TASK TO CARRY OUT: Nothing but a number is wanted here: the tally of lines in the material below that include "record".

INFORMATION PROVIDED:
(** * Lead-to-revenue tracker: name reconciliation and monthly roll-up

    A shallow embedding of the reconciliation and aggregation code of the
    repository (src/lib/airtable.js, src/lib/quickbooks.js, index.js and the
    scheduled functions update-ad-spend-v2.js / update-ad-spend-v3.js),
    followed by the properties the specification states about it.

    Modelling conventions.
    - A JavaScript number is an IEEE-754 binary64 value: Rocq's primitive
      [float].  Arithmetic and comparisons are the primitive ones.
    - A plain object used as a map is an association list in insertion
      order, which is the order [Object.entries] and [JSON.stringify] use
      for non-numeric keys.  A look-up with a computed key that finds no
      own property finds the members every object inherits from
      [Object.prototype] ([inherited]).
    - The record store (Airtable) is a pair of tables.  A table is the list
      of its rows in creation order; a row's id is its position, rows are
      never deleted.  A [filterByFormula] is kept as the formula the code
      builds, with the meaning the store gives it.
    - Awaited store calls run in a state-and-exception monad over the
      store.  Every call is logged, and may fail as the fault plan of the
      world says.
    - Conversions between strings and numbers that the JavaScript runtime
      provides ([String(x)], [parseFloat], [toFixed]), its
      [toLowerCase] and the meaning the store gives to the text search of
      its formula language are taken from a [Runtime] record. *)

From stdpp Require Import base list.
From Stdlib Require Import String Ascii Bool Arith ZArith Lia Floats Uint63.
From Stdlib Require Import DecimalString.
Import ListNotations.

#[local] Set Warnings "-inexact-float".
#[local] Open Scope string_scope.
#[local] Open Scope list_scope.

...

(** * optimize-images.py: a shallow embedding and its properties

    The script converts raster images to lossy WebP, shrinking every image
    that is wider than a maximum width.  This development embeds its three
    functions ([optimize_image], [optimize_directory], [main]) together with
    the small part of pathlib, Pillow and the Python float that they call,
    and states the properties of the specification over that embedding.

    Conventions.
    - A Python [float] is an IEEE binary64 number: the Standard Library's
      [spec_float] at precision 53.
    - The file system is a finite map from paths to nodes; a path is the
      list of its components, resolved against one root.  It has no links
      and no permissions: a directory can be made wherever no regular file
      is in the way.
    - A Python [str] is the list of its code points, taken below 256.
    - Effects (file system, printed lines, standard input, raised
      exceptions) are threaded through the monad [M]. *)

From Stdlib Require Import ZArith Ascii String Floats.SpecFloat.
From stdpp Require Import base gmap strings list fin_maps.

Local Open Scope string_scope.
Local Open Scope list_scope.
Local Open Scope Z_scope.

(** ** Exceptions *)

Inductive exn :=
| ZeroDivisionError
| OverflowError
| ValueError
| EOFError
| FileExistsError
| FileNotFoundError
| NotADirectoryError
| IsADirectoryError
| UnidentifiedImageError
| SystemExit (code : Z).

RESULT BELOW: 2